Every time we visit my dad, we go for a walk on the beach. On a recent cool September afternoon, the four of us wandered along the water’s edge, poking at rocks and admiring the ripples in the sand. My dad was wearing his green fleece jacket, jeans, and a pair of sturdy shoes. He carried a homemade walking stick, made from a long, strong branch. As we approached the creek, he pointed out to my daughter how it had carved a new path toward the lake.
My husband found us a narrow spot where we could easily hop over the stream to avoid soaking our shoes. I dropped back to take a few photos of a glistening wet rock, a monarch butterfly perched on a milkweed plant, and the silhouette of my family ahead. From a distance, I noticed a waver in my dad’s gait, one of the few visible signs of Huntington’s disease (HD). He doesn’t let anything stop him from enjoying his walks on the beach — neither the weather nor Huntington’s. It’s one of the things I admire about him.
My dad moved to the small Ontario town on the Georgian Bay after spending his life in the big city of Toronto. Once he arrived, he immediately set out to discover all that the area has to offer. He visited small museums and art galleries. He went on farm tours and bought maple syrup and bunches of garlic to support the local farmers. He attended performances at the cultural center and went out to live music events on Friday nights.

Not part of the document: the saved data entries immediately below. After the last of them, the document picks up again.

(* ===== verification/DMutex.v ===== *)
(** [dlm::DMutexImpl] and [dlm::DMutex] (src/src/dmutex.cpp): the distributed
    lock over several databases.  Generic in the database, the clock and the
    shuffle of the standard library.

    The state of a call is the world below, the fields of the object, the
    static mutex [mtx_] and the [std::unique_lock] of the running function:
    [lck] tells whether it owns the mutex.  [mtx_] is seen from one thread:
    held means held by this thread, so that locking it again is undefined
    behaviour.  [events] holds what was pushed to the timeout queue, the
    timeouts in milliseconds. *)

From S2P Require Import Prelude Text DB.

Record dmutex_config : Type := mk_dmutex_config {
  hosts_ : list Z;
  key_ : string;
  value_ : string;
  lock_validity_time_ : Z;
  run_time_ : Z;
  time_out_limit_ : Z }.

Record dmutex_state (W : Type) : Type := mk_dmutex {
  world : W;
  have_lock_num_ : list Z;
  lock_status_ : bool;
  lock_continue_ : bool;
  mtx_ : bool;
  lck : bool;
  events : list Z }.
Arguments mk_dmutex {W}.
Arguments world {W}.
Arguments have_lock_num_ {W}.
Arguments lock_status_ {W}.
Arguments lock_continue_ {W}.
Arguments mtx_ {W}.
Arguments lck {W}.
Arguments events {W}.

(** The constructor: [seed] is the text hashed for the random generator of
    the standard library, [generate] that generator's first number. *)
Definition DMutexImpl (generate : string -> Z) (key : string) (hosts : list Z)
    (temp_lock_validity_time_ temp_run_time_ time_since_epoch : Z) : dmutex_config :=
  let temp_str := key +:+ to_string time_since_epoch in
  mk_dmutex_config hosts key (to_string (generate temp_str)) temp_lock_validity_time_ temp_run_time_ 50.

Definition dmutex_init {W} (w : W) : dmutex_state W := mk_dmutex w [] false true false false [].

Section dmutex.
Context {W : Type} `{DBInterface W} `{SystemClock W}.
Context (shuffle : Z -> list Z -> list Z) (c : dmutex_config).

Abbreviation dmutex := (dmutex_state W).

Definition set_world (w : W) (s : dmutex) : dmutex :=
  mk_dmutex w (have_lock_num_ s) (lock_status_ s) (lock_continue_ s) (mtx_ s) (lck s) (events s).
Definition set_have_lock_num (l : list Z) (s : dmutex) : dmutex :=
  mk_dmutex (world s) l (lock_status_ s) (lock_continue_ s) (mtx_ s) (lck s) (events s).
Definition set_status (status continue : bool) (s : dmutex) : dmutex :=
  mk_dmutex (world s) (have_lock_num_ s) status continue (mtx_ s) (lck s) (events s).
Definition set_mutex (mtx own : bool) (s : dmutex) : dmutex :=
  mk_dmutex (world s) (have_lock_num_ s) (lock_status_ s) (lock_continue_ s) mtx own (events s).
Definition push_event (timeout : Z) (s : dmutex) : dmutex :=
  mk_dmutex (world s) (have_lock_num_ s) (lock_status_ s) (lock_continue_ s) (mtx_ s) (lck s)
    (events s ++ [timeout]).

(** A database operation. *)
Definition db {A} (op : M W A) : M dmutex A :=
  fun s => let '(o, w) := op (world s) in (o, set_world w s).

Definition GetCurrentMilliseconds : M dmutex Z :=
  fun s => let '(t, w) := now (world s) in (Ret t, set_world w s).

Definition WaitUntil (limited_time : Z) : M dmutex unit :=
  mmodify (fun s => set_world (sleep_for limited_time (world s)) s).

(** [lck.lock()] and [lck.unlock()] *)
Definition lck_lock : M dmutex unit := fun s =>
  if lck s then (Throw (system_error "Resource deadlock avoided"), s)
  else if mtx_ s then (Undef, s)
  else (Ret tt, set_mutex true true s).

Definition lck_unlock : M dmutex unit := fun s =>
  if lck s then (Ret tt, set_mutex false false s)
  else (Throw (system_error "Operation not permitted"), s).

(** [std::unique_lock<std::mutex> lck(mtx_, std::defer_lock)]: the scope of
    the lock; its destructor releases the mutex if it owns it. *)
Definition with_lck {A} (body : M dmutex A) : M dmutex A := fun s =>
  let '(o, s') := body (set_mutex (mtx_ s) false s) in
  (o, set_mutex (if lck s' then false else mtx_ s') (lck s) s').

Definition is_result (r r' : DBResult) : bool := bool_decide (r = r').

(** ** UnlockAll *)

Fixpoint unlock_loop (hosts : list Z) (temp_lock_size : Z) : M dmutex Z :=
  match hosts with
  | [] => mret temp_lock_size
  | lock_index :: hosts =>
    temp_sele_res ← db (SelectDB lock_index);
    if is_result temp_sele_res kSelectDBSucceed then
      temp_del_res ← db (DelKeyValue (key_ c) (value_ c));
      if is_result temp_del_res kDelKeySucceed then unlock_loop hosts (temp_lock_size + 1)
      else unlock_loop hosts temp_lock_size
    else unlock_loop hosts temp_lock_size
  end.

Definition UnlockAll : M dmutex bool :=
  with_lck (
    _ ← lck_lock;
    _ ← mmodify (set_status false false);
    temp_lock_size ← unlock_loop (hosts_ c) 0;
    s ← mget;
    mret (temp_lock_size =? Z.of_nat (length (have_lock_num_ s)))%Z).

(** ** MainLockFunction

    One turn of the loop for each database still to visit; a turn that fails
    within [time_out_limit_] is taken again.  [n] is the fuel. *)
Fixpoint lock_loop (n : nat) (start_time_milliseconds : Z) (temp_vec : list Z) : M dmutex unit :=
  match temp_vec with
  | [] => mret tt
  | db_index :: rest =>
    match n with
    | O => mtimeout
    | S n =>
      _ ← lck_lock;
      temp_res ← db (SelectDB db_index);
      if is_result temp_res kSelectDBSucceed then
        temp_set_res ← db (SetKeyValue (key_ c) (value_ c) (lock_validity_time_ c));
        _ ← lck_unlock;
        if is_result temp_set_res kSetKeySucceed then
          _ ← mmodify (fun s => set_have_lock_num (have_lock_num_ s ++ [db_index]) s);
          lock_loop n start_time_milliseconds rest
        else if is_result temp_set_res kKeyExist then lock_loop n start_time_milliseconds rest
        else
          t ← GetCurrentMilliseconds;
          if (wrap_u64 (time_out_limit_ c) <=? wrap_u64 (t - start_time_milliseconds))%Z
          then lock_loop n start_time_milliseconds rest
          else lock_loop n start_time_milliseconds temp_vec
      else lock_loop n start_time_milliseconds rest
    end
  end.

Definition majority (have : list Z) : bool := (length (hosts_ c) / 2 + 1 <=? length have)%nat.

(** [have_lock_num_.size() >= hosts_.size() / 2 + 1 && elapsed <= validity]:
    the clock is read only when the first test holds. *)
Definition enough_locks (start_time_milliseconds : Z) : M dmutex bool :=
  s ← mget;
  if majority (have_lock_num_ s) then
    t ← GetCurrentMilliseconds;
    mret (wrap_u64 (t - start_time_milliseconds) <=? wrap_u64 (lock_validity_time_ c))%Z
  else mret false.

Definition MainLockFunction (n : nat) : M dmutex bool :=
  with_lck (
    t ← GetCurrentMilliseconds;
    let start_time_milliseconds := wrap_u64 t in
    let temp_vec := shuffle start_time_milliseconds (hosts_ c) in
    _ ← lock_loop n start_time_milliseconds temp_vec;
    enough ← enough_locks start_time_milliseconds;
    if (enough : bool) then
      _ ← lck_lock;
      _ ← mmodify (set_status true true);
      _ ← mmodify (push_event (Z.quot (run_time_ c) 3 * 2));
      _ ← lck_unlock;
      mret true
    else
      _ ← UnlockAll;
      mret false).

(** ** Lock, TryLock *)

(** [while (true)]; [k] is the fuel. *)
Fixpoint Lock (k n : nat) : M dmutex bool :=
  match k with
  | O => mtimeout
  | S k =>
    _ ← mmodify (set_have_lock_num []);
    locked ← MainLockFunction n;
    if (locked : bool) then mret true
    else
      _ ← WaitUntil (Z.quot (lock_validity_time_ c) 3 * 2);
      Lock k n
  end.

Definition TryLock (n : nat) : M dmutex bool := MainLockFunction n.

Fixpoint try_lock_loop (k n : nat) (start_time_milliseconds expire : Z) : M dmutex bool :=
  match k with
  | O => mtimeout
  | S k =>
    _ ← mmodify (set_have_lock_num []);
    locked ← MainLockFunction n;
    if (locked : bool) then mret true
    else
      _ ← WaitUntil 2000;
      t ← GetCurrentMilliseconds;
      if (wrap_u64 (t - start_time_milliseconds) <? wrap_u64 expire)%Z
      then try_lock_loop k n start_time_milliseconds expire
      else mret false
  end.

Definition TryLock_expire (k n : nat) (expire : Z) : M dmutex bool :=
  t ← GetCurrentMilliseconds;
  try_lock_loop k n (wrap_u64 t) expire.

(** ** KeepLock *)

Fixpoint keep_loop (n : nat) (have : list Z) : M dmutex unit :=
  match have with
  | [] => mret tt
  | db_index :: rest =>
    match n with
    | O => mtimeout
    | S n =>
      _ ← lck_lock;
      temp_res ← db (SelectDB db_index);
      if is_result temp_res kSelectDBSucceed then
        temp_set_res ← db (UpdateExpire (key_ c) (value_ c) (lock_validity_time_ c));
        _ ← lck_unlock;
        if is_result temp_set_res kUpdateKeySucceed then keep_loop n rest
        else keep_loop n have
      else keep_loop n rest
    end
  end.

Definition KeepLock (n : nat) : M dmutex bool :=
  with_lck (
    _ ← lck_lock;
    s ← mget;
    if negb (lock_continue_ s) then mret false
    else if negb (lock_status_ s) then mret true
    else
      _ ← lck_unlock;
      _ ← keep_loop n (have_lock_num_ s);
      mret true).

(** ** DMutex *)

Definition lock (k n : nat) : M dmutex unit := _ ← Lock k n; mret tt.
Definition unlock : M dmutex unit := _ ← UnlockAll; mret tt.
Definition try_lock (n : nat) : M dmutex bool := TryLock n.
Definition try_lock_expire (k n : nat) (expire : Z) : M dmutex bool := TryLock_expire k n expire.
End dmutex.
(** A client that holds a majority of the databases, each for its validity from [t1]
    on, keeps the attempts of another from succeeding until then. *)
Lemma held_excludes c1 c2 n2 have t1 w1 s2 s2' :
  hosts_ c1 = hosts_ c2 -> key_ c1 = key_ c2 -> NoDup (hosts_ c1) ->
  ours (value_ c1) -> ours (value_ c2) -> value_ c1 <> value_ c2 ->
  (0 <= lock_validity_time_ c2 <= INT32_MAX)%Z -> have_lock_num_ s2 = [] ->
  sane_times (world s2) (world s2') ->
  have ⊆+ hosts_ c1 -> majority c1 have = true -> acquired c1 t1 have w1 -> keeps (value_ c1) w1 (world s2) ->
  (clock (world s2') <= t1 + lock_validity_time_ c1)%Z ->
  (clock (world s2') <= clock (world s2) + lock_validity_time_ c2)%Z ->
  MainLockFunction shuffle c2 n2 s2 = (Ret true, s2') -> False.
Proof.
  intros Hh Hk Hnd Ho1 Ho2 Hne He2 Hn2 Hsane Hs1 Hm1 Ha1 Hbetween Hv1 Hv2 Hrun2.
  pose proof (protects_MainLockFunction c2 (value_ c1) n2 Ho1 Hne _ _ _ Hrun2) as Hl2.
  pose proof (keeps_clock _ _ _ Hbetween). pose proof (keeps_clock _ _ _ Hl2).
  destruct (main_lock_true c2 n2 s2 s2' Ho2 He2 Hsane Hrun2)
    as (l2 & t2 & t2' & Hh2 & Hs2 & Hm2 & Hr2 & _ & _ & Ha2 & _).
  rewrite Hn2 in Hh2. unfold majority in Hm1, Hm2. rewrite Hh2, <- Hh in Hm2. rewrite <- Hh in Hs2.
  apply Nat.leb_le in Hm1, Hm2.
  destruct (majority_meets (hosts_ c1) have l2) as (i & Hi1 & Hi2); [done..|].
  destruct (Ha1 i Hi1) as (d1 & Hd1 & Hst1). destruct (Ha2 i Hi2) as (d2 & Hd2 & Hst2).
  assert (stored (world s2') i (key_ c1) = Some (value_ c1, d1)) as Hf1.
  { apply (keeps_stored _ _ _ Hl2); [|lia]. apply (keeps_stored _ _ _ Hbetween); [|lia]. apply Hst1. lia. }
  assert (stored (world s2') i (key_ c1) = Some (value_ c2, d2)) as Hf2.
  { rewrite Hk. apply Hst2. lia. }
  congruence.
Qed.
(** C7: A successful attempt of a lock that held nothing holds a majority: the
    databases in its list are distinct entries of the configuration, more than half
    of it, each stores the lock's value until a deadline not before the end of the
    validity period counted from the start, and the renewal is scheduled.  ([Lock] and
    [TryLock] with a limit empty the list before an attempt; [TryLock] does not.) *)
Theorem lock_success_holds_majority c n s s' :
  ours (value_ c) -> (0 <= lock_validity_time_ c <= INT32_MAX)%Z -> sane_times (world s) (world s') ->
  have_lock_num_ s = [] -> MainLockFunction shuffle c n s = (Ret true, s') ->
  have_lock_num_ s' ⊆+ hosts_ c /\ length (hosts_ c) < 2 * length (have_lock_num_ s') /\
  (exists t t', (clock (world s) <= t <= t')%Z /\ (t' <= clock (world s'))%Z /\ (t' - t <= lock_validity_time_ c)%Z /\
    forall i, i ∈ have_lock_num_ s' -> exists d, (t + lock_validity_time_ c <= d)%Z /\
       ((clock (world s') <= d)%Z -> stored (world s') i (key_ c) = Some (value_ c, d))) /\
  lock_status_ s' = true /\ events s' = events s ++ [(Z.quot (run_time_ c) 3 * 2)%Z].
Proof.
  intros Ho He Hs Hn Hrun.
  destruct (main_lock_true ours shuffle shuffle_perm c n s s' Ho He Hs Hrun)
    as (new & t & t' & Hh & Hsub & Hm & Hr & Hr' & Hel & Ha & Hls & _ & Hev & _).
  rewrite Hn in Hh. cbn [app] in Hh. rewrite <- Hh in *.
  split; [done|]. split; [|split; [by exists t, t'|done]].
  unfold majority in Hm. apply Nat.leb_le in Hm.
  pose proof (Nat.div_mod_eq (length (hosts_ c)) 2).
  pose proof (Nat.mod_upper_bound (length (hosts_ c)) 2). lia.
Qed.

(** C22: An attempt ends: whatever the databases answer, one turn for each of
    them and one for each millisecond of [time_out_limit_] are enough, when a
    failed SET takes at least a millisecond. *)
Theorem main_lock_terminates c n s :
  ours (value_ c) -> (forall w, 0 <= clock w <= INT64_MAX)%Z -> (0 <= time_out_limit_ c <= INT64_MAX)%Z ->
  (forall i, no_timeout (SelectDB i)) ->
  no_timeout (SetKeyValue (key_ c) (value_ c) (lock_validity_time_ c)) ->
  no_timeout (DelKeyValue (key_ c) (value_ c)) ->
  (forall w r w', SetKeyValue (key_ c) (value_ c) (lock_validity_time_ c) w = (Ret r, w') ->
     r <> kSetKeySucceed -> r <> kKeyExist -> clock w + 1 <= clock w')%Z ->
  (Z.of_nat (length (hosts_ c)) + time_out_limit_ c <= Z.of_nat n)%Z ->
  (MainLockFunction shuffle c n s).1 <> Timeout.
Proof.
  intros Ho Hcl Hlim Hsel Hset Hdel Hprog Hn. apply with_lck_timeout. clear s. intros s.
  apply bind_timeout; [apply now_timeout|]. intros t s1 H1. apply (now_run ours) in H1 as (_ & Ht & _).
  pose proof (Hcl (world s)) as C0. pose proof (Hcl (world s1)) as C1. unfold INT64_MAX in *.
  rewrite (wrap_u64_id t) by lia.
  apply bind_timeout.
  { apply (lock_loop_timeout ours); try done; [lia|].
    rewrite (Permutation_length (shuffle_perm t (hosts_ c))). lia. }
  intros u s2 _. apply bind_timeout.
  { unfold enough_locks. apply bind_timeout; [done|]. intros s3 s4 _.
    destruct (majority c _); [|done]. by apply bind_timeout; [apply now_timeout|]. }
  intros b s3 _. destruct b.
  - apply bind_timeout; [apply lock_timeout|]. intros _ s4 _.
    apply bind_timeout; [done|]. intros _ s5 _. apply bind_timeout; [done|]. intros _ s6 _.
    by apply bind_timeout; [apply unlock_timeout|].
  - by apply bind_timeout; [apply UnlockAll_timeout|].
Qed.
(** C6: A key that lapses at the wrong moment, with no other client involved: when the
    deadline of the first database's key passes between EXISTS and GET, KeepLock and
    UnlockAll on the whole stack throw the reply's error.  The keys are as before: a
    renewal has renewed nothing and still counts as held, and an unlocking has deleted
    nothing in any database, while the lock counts as released.  The mutex is free. *)
Theorem lapse_escapes {T S} `{TcpClientLaws T} `{SentinelLookup S} c (s : timed_stack T S) i v d d1 d2 d3 ds n rest :
  fits c -> ready_timed s -> (0 <= i < 16)%Z -> mtx_ s = false ->
  delays (server (world s)) = d1 :: d2 :: d3 :: ds ->
  keys (server (world s)) !! (i, key_ c) = Some (v, Some d) ->
  (clock (world s) + Z.of_N d1 + Z.of_N d2 <= d < clock (world s) + Z.of_N d1 + Z.of_N d2 + Z.of_N d3)%Z ->
  let throws (a : M (timed_stack T S) bool) status continue :=
    exists s', a s = (Throw (redis_error "Reply is not a string"), s') /\
      keys (server (world s')) = keys (server (world s)) /\ mtx_ s' = false /\
      lock_status_ s' = status /\ lock_continue_ s' = continue /\ have_lock_num_ s' = have_lock_num_ s in
  (lock_status_ s = true -> lock_continue_ s = true -> have_lock_num_ s = i :: rest -> throws (KeepLock c (1 + n)) true true) /\
  (hosts_ c = i :: rest -> throws (UnlockAll c) false false).
Proof.
  intros Hfit Hr Hi Hm Hd Hk Ht throws. split.
  - intros Hst Hco Hh. pose proof (refines_ends _ _ _ s _ (stack_KeepLock values_fit c Hfit (1 + n)) Hr
      (keep_lapses c s i v d d1 d2 d3 ds Hi Hm Hd Hk Ht n rest Hst Hco Hh)) as He.
    unfold ends in He. destruct (KeepLock c (1 + n) s) as [o s'] eqn:E. cbn [fst snd] in He. destruct He as ((-> & Ex) & _).
    exists s'. injection Ex as Ew Eh Es Ec Em _ _. rewrite Es, Ec, Em, Eh, Ew, lapse_keys. by split_and!.
  - intros Hh. pose proof (refines_ends _ _ _ s _ (stack_UnlockAll values_fit c Hfit) Hr
      (unlock_lapses c s i v d d1 d2 d3 ds Hi Hm Hd Hk Ht rest Hh)) as He.
    unfold ends in He. destruct (UnlockAll c s) as [o s'] eqn:E. cbn [fst snd] in He. destruct He as ((-> & Ex) & _).
    exists s'. injection Ex as Ew Eh Es Ec Em _ _. rewrite Es, Ec, Em, Eh, Ew, lapse_keys. by split_and!.
Qed.
(** ** The renewal *)

Lemma lease_keep_loop n have (s : dmutex) :
  Forall (fun i => 0 <= i < 16)%Z have -> 2 * length have <= n -> unlocked s -> slow (world s) ->
  (spent delta 7 have <= validity)%Z -> Forall (renewable (keys_of s) (now_of s) (spent delta 7 have)) have ->
  ends (keep_loop c n have) s (fun o s' => o = Ret tt /\ unlocked s' /\ have_lock_num_ s' = have_lock_num_ s /\ same_status s s' /\
    within (spent delta 7 have) (world s) (world s') /\
    written c have (now_of s + validity) (now_of s' + validity) (keys_of s) (keys_of s')).
Proof.
  revert n s. induction have as [|i rest IH]; intros n s Hex Hn Hu Hs Hfit Hren.
  { destruct n; cbn [keep_loop]; apply ends_ret; (split_and!; [done|exact Hu|done|done|by apply within_refl|apply written_nil]). }
  cbn [length] in Hn. destruct n as [|[|n]]; [lia..|]. rewrite spent_cons in *.
  apply Forall_cons in Hex as [Hi Hex]. apply Forall_cons in Hren as [Hri Hren].
  assert (0 <= spent delta 7 rest)%Z as Hpos by (unfold spent; lia).
  assert (forall n s1, 2 * length rest <= n -> renewed_at i (7 * delta) s s1 ->
    ends (keep_loop c n rest) s1 (fun o s' => o = Ret tt /\ unlocked s' /\ have_lock_num_ s' = have_lock_num_ s /\ same_status s s' /\
      within (7 * delta + spent delta 7 rest) (world s) (world s') /\
      written c (i :: rest) (now_of s + validity) (now_of s' + validity) (keys_of s) (keys_of s'))) as Hrest.
  { intros n' s1 Hn' Hat. pose proof Hat as [U1 H1 [A1 B1 C1] W1 K1]. pose proof (within_now _ _ _ _ W1).
    eapply ends_weaken; [apply IH; [done|done|done|apply W1|lia|]|].
    - eapply Forall_impl; [exact Hren|]. intros j. eapply (renewed_renewable i j (7 * delta)); [exact Hat|lia..].
    - intros o s' (-> & Hu' & Hh' & [A2 B2 C2] & W2 & K2). pose proof (within_now _ _ _ _ W2).
      split_and!; [done|exact Hu'|congruence|split; congruence|by eapply within_trans|].
      apply written_cons with (keys_of s1); (eapply written_le; [| |eassumption]; lia). }
  apply (lease_update (1 + n)); [done..| | |].
  { destruct Hri as [Hn0|(o & Hk & Ho)]; [by left|right]. exists o. split; [done|]. intros d Hd. specialize (Ho d Hd). lia. }
  - intros s1 Hat. apply Hrest; [lia|]. destruct Hat. split; [done..| |done]. eapply within_le; [|done]. lia.
  - intros s1 _ Hat. assert (renewable (keys_of s1) (now_of s1) (4 * delta) i) as Hri1
      by (eapply (renewed_renewable i i (3 * delta) (7 * delta)); [exact Hat|lia|lia|lia|];
          destruct Hri as [?|(o & Hk & Ho)]; [by left|right]; exists o; (split; [done|]); intros d Hd; specialize (Ho d Hd); lia).
    apply lease_update; [done|apply Hat|apply (within_slow _ _ _ _ (at_within _ _ _ _ Hat))|exact Hri1| |].
    + intros s2 Hat2. apply Hrest; [lia|]. pose proof (renewed_at_trans _ _ _ _ _ _ Hat Hat2) as H7.
      replace (3 * delta + 4 * delta)%Z with (7 * delta)%Z in H7 by lia. exact H7.
    + intros s2 Hn0 _. exfalso. pose proof (within_now _ _ _ _ (at_within _ _ _ _ Hat)).
      destruct (written_in _ _ _ _ _ _ i (at_written _ _ _ _ Hat)) as (d & Hd & Hr); [by apply list_elem_of_singleton|].
      unfold alive in Hn0. rewrite Hd in Hn0. by rewrite (proj2 (Z.leb_le _ _)) in Hn0 by lia.
Qed.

He even went to a dance, something I’d never have expected of him.
During the cold winters, you would find him at the curling club, standing on the long, white slab of ice. His position was lead, and he was happy to play with anyone, no matter their skill level. He’d arrive early to put on the coffee for the other curlers and stay late to have a drink with the winners. At the end of the season, he would help sweep out the melted ice and close down the rink. He even volunteered at the local bingo hall once a month to raise funds for the club.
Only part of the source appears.